Mesoscale eddy three-dimensional subsurface structure inversion method and system based on two-flow model

Technical field

The invention belongs to the intersection of deep learning and ocean inversion, and in particular relates to a mesoscale eddy three-dimensional subsurface structure inversion method and system based on a two-flow model.

Background technique

The statements in this section merely provide background technical information related to the present invention and do not necessarily constitute prior art.

As a common ocean phenomenon, mesoscale eddies widely exist in various sea areas. Its internal structure is a closed vortex, which can affect the vertical structure to a depth of several thousand meters. At the same time, mesoscale eddies contain huge energy and drive the ocean. The transmission of heat, salinity, and nutrients has a non-negligible impact on ocean chemistry and biological environment; the kinetic energy of mesoscale eddies even accounts for 90% of the kinetic energy of large and medium oceans in the entire ocean, and its energy will cause chaos in the underwater three-dimensional sound field. , disrupting underwater communications and detection, and affecting the safety of submarines, fishing boats, etc. Therefore, studying the three-dimensional structure of mesoscale vortices will effectively ensure the navigation safety of underwater submarines and provide strong support for marine environment monitoring, national defense and military, etc.

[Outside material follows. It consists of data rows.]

Lemma produce_runs ans view epoch s d :
  decided_state (E := Error) (ba_decided ans) = Ok d →
  ∃ b, ok_result (produce_block_marketplace cfg ans view epoch) s = (Ok b, s, []).
Proof using Type.
  intros Hd. unfold produce_block_marketplace. destruct (between_versions cfg view); simpl; [by eexists|].
  destruct (retry_total (ba_states ans).1 (ba_states ans).2 view) as (r & Hr & Hp). unfold ok_result.
  rewrite (bind_ok _ _ s tt s) by done. rewrite (bind_ok _ _ s r s) by (unfold finish, lift; by rewrite Hr).
  destruct r as [p|e|]; [|by eexists|done]. rewrite (bind_ok _ _ s p s) by done.
  destruct (ba_auction ans) as [a|]; [|by eexists]. rewrite (bind_ok _ _ s a s) by done.
  rewrite (bind_ok _ _ s d s) by (unfold lift; by rewrite Hd).
  destruct (bool_decide _); [by eexists|]. rewrite (bind_ok _ _ s tt s) by done.
  destruct (from_transactions _ _ _) as [[payload metadata]|]; [|by eexists].
  rewrite (bind_ok _ _ s (payload, metadata) s) by done. by eexists.
Qed.

Lemma view_change_runs ans view epoch s n ver fee d :
  version (tx_lock cfg) view = Ok ver → total_nodes (tx_membership cfg) (tx_cur_epoch s) = Ok n →
  null_builder_fee n ver view = Some fee → decided_state (E := Error) (ba_decided ans) = Ok d →
  ∃ b, handle_view_change cfg ans view epoch s = (Ok tt, s, [TxInternal (BlockRecv b)]).
Proof using Type.
  intros Hver Hn Hfee Hd. unfold handle_view_change, handle_view_change_legacy, handle_view_change_marketplace.
  rewrite Hver. destruct (negb (version_ge ver Marketplace)).
  - assert (∃ b, (if between_versions cfg view then mret None else wait_for_block cfg ans view) s = (Ok b, s, [])) as [b Hb]
      by (destruct (between_versions cfg view); [by eexists|apply wait_runs]).
    rewrite (bind_ok _ _ s b s) by done. destruct b as [r|]; [by eexists|].
    rewrite (bind_ok _ _ s s s) by done. rewrite (bind_ok _ _ s n s) by (unfold lift; by rewrite Hn).
    rewrite Hfee. by eexists.
  - destruct (produce_runs ans view epoch s d Hd) as [b Hb]. rewrite (bind_ok _ _ s b s) by done.
    destruct b as [b|]; [rewrite (bind_ok _ _ s (Some b) s) by done; by eexists|].
    unfold null_block. set (b := PackedBundle_new [] empty_block.2 view epoch [fee] (Some auction_default)).
    rewrite (bind_ok _ _ s (Some b) s); [by eexists|].
    rewrite (bind_ok _ _ s s s) by done. rewrite (bind_ok _ _ s n s) by (unfold lift; by rewrite Hn).
    by rewrite Hfee.
Qed.
Lemma restart_initialized view : initialized genesis_state (restart view).
Proof.
  apply init_load.
  - apply ConsDemo.demo_leaf_ok.
  - done.
  - intros v p Hp. unfold stored in Hp. apply lookup_singleton_Some in Hp as [_ <-]. exact I.
  - intros leaf parent Hl%restart_holds Hp%restart_holds.
    destruct Hl as [->| ->], Hp as [->| ->]; intros He; try reflexivity.
    + by apply own_parent in He; [|apply ConsDemo.demo_leaf_ok].
    + apply (f_equal rank) in He. exfalso. pose proof (parent_rank (leaf2_from_quorum_proposal ValidationDemo.proposal_data1)) as Hr.
      pose proof (parent_rank ConsDemo.l0) as Hr'. simpl in *. lia.
    + by apply own_parent in He; [|split; [exact I|done]].
Qed.

Definition headers : HeaderBuilder :=
  {| new_legacy _ _ _ _ _ _ _ _ _ := None; new_marketplace _ _ _ _ _ _ _ _ _ _ _ := None |}.

(** A node that is to vote in view 5, crash, and be asked to vote for view 5 again. *)
Definition node0 : Node (St := TestStorageState) :=
  {| nd_net := create_network_task; nd_consensus := initial_consensus (restart 0) config;
     nd_storage := TestStorageState_default; nd_jobs := []; nd_wire := [] |}.
End SystemDemo.

#[local] Existing Instance StaticCommittee.
#[local] Existing Instance Ideal.open_signatures.

Lemma nodes_start_consistent_witness :
  let c := initial_consensus (SystemDemo.restart 5) SystemDemo.config in
  cons_inv c ∧ (update_action c Vote 5).2 = false.
Proof.
  destruct (nodes_start_consistent SystemDemo.genesis_state (SystemDemo.restart 5) (20 : @PubKey Ideal.open_signatures)
    (20 : @PrivKey Ideal.open_signatures) 0 SystemDemo.config
    Demo.committee (vi_storage ValidationDemo.info) true false SystemDemo.headers (fun _ => []) DEFAULT_UPGRADE_CONSTANTS
    (SystemDemo.restart_initialized 5)) as (Hc & _ & _ & _ & Ha).
  split; [exact Hc|]. apply Ha; [by left|done].
Defined.

Lemma moves_live (membership : Committee) lock (n : Node (St := TestStorageState)) ms :
  rtc (life_step (M := Committee) (Vb := NetDemo.any_vbs) (So := test_storage false)) n
    (foldl (move (Vb := NetDemo.any_vbs) (So := test_storage false) membership lock) n ms).
Proof. eapply (rtc_congruence id); [|apply moves_reach]. intros x y H. by eapply life_run. Qed.

Lemma demo_life :
  ∃ n1 n2 n, rtc (life_step (M := Committee) (Vb := NetDemo.any_vbs) (So := test_storage false)) SystemDemo.node0 n1 ∧
    restarted (So := test_storage false) n1 n2 ∧
    rtc (life_step (M := Committee) (Vb := NetDemo.any_vbs) (So := test_storage false)) n2 n ∧
    wire_views Vote (nd_wire n1) = [5] ∧ wire_views Vote (nd_wire n) = [5; 6] ∧ action (nd_storage n) = 6.
Proof.
  eexists _, _, _. split_and!.
  - apply (moves_live Demo.committee UpgradeLock_new _
      [Handles (Ev.ExtendedQuorumVoteSend (NetDemo.vote 5)); Runs 0; Runs 0; Runs 0; Runs 0]).
  - apply (restart_loads _ SystemDemo.instance 10 ConsDemo.l0 None
      (DataDemo.qc 0 (leaf2_commit ConsDemo.l0), None) SystemDemo.stored ∅ None SystemDemo.config).
  - apply (moves_live Demo.committee UpgradeLock_new _
      [Handles (Ev.ExtendedQuorumVoteSend (NetDemo.vote 5)); Runs 0;
       Handles (Ev.ExtendedQuorumVoteSend (NetDemo.vote 6)); Runs 0; Runs 0; Runs 0; Runs 0]).
  - vm_compute. reflexivity.
  - vm_compute. reflexivity.
  - vm_compute. reflexivity.
Qed.

Lemma restarts_never_repeat_witness :
  ∃ n1 n, wire_views Vote (nd_wire n1) = [5] ∧ wire_views Vote (nd_wire n) = [5; 6] ∧
    NoDup (wire_views Vote (nd_wire (St := TestStorageState) n)) ∧
    ∃ w, nd_wire n = nd_wire (St := TestStorageState) n1 ++ w ∧
      ∀ v v', v ∈ wire_views Vote (nd_wire n1) → v' ∈ wire_views Vote w → v < v'.
Proof.
  destruct demo_life as (n1 & n2 & n & H1 & Hre & H2 & Hw1 & Hw & _). exists n1, n. split; [done|]. split; [done|].
  destruct (restarts_never_repeat (M := Committee) (Vb := NetDemo.any_vbs) (So := test_storage false) SystemDemo.node0 n Vote)
    as [Hnd Hlater]; [reflexivity|reflexivity| |by left|].
  - etrans; [exact H1|]. eapply rtc_l; [by apply life_restart|exact H2].
  - split; [exact Hnd|]. by apply (Hlater n1 n2).
Defined.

With the development of satellite remote sensing technology, high-resolution satellite remote sensing technology has been widely used in meteorology and hydrology. At present, the extraction of eddy characteristics on the sea surface mainly relies on high-resolution satellite remote sensing observation data, but this method can only obtain eddies. Surface data cannot directly detect information about the interior of the ocean. Compared with remote sensing observations, although ocean-based in-situ observation data (such as Argo, CTD data, etc.) can detect the profile information of the ocean subsurface, they have problems such as uneven and discontinuous spatiotemporal distribution and low spatial resolution, and cannot meet the requirements of Requirements for the internal dynamic processes of mesoscale vortices; therefore, existing technology cannot use high-resolution satellite data to reflect the internal structural characteristics of the subsurface layer, hindering further research on the three-dimensional structure of mesoscale vortices.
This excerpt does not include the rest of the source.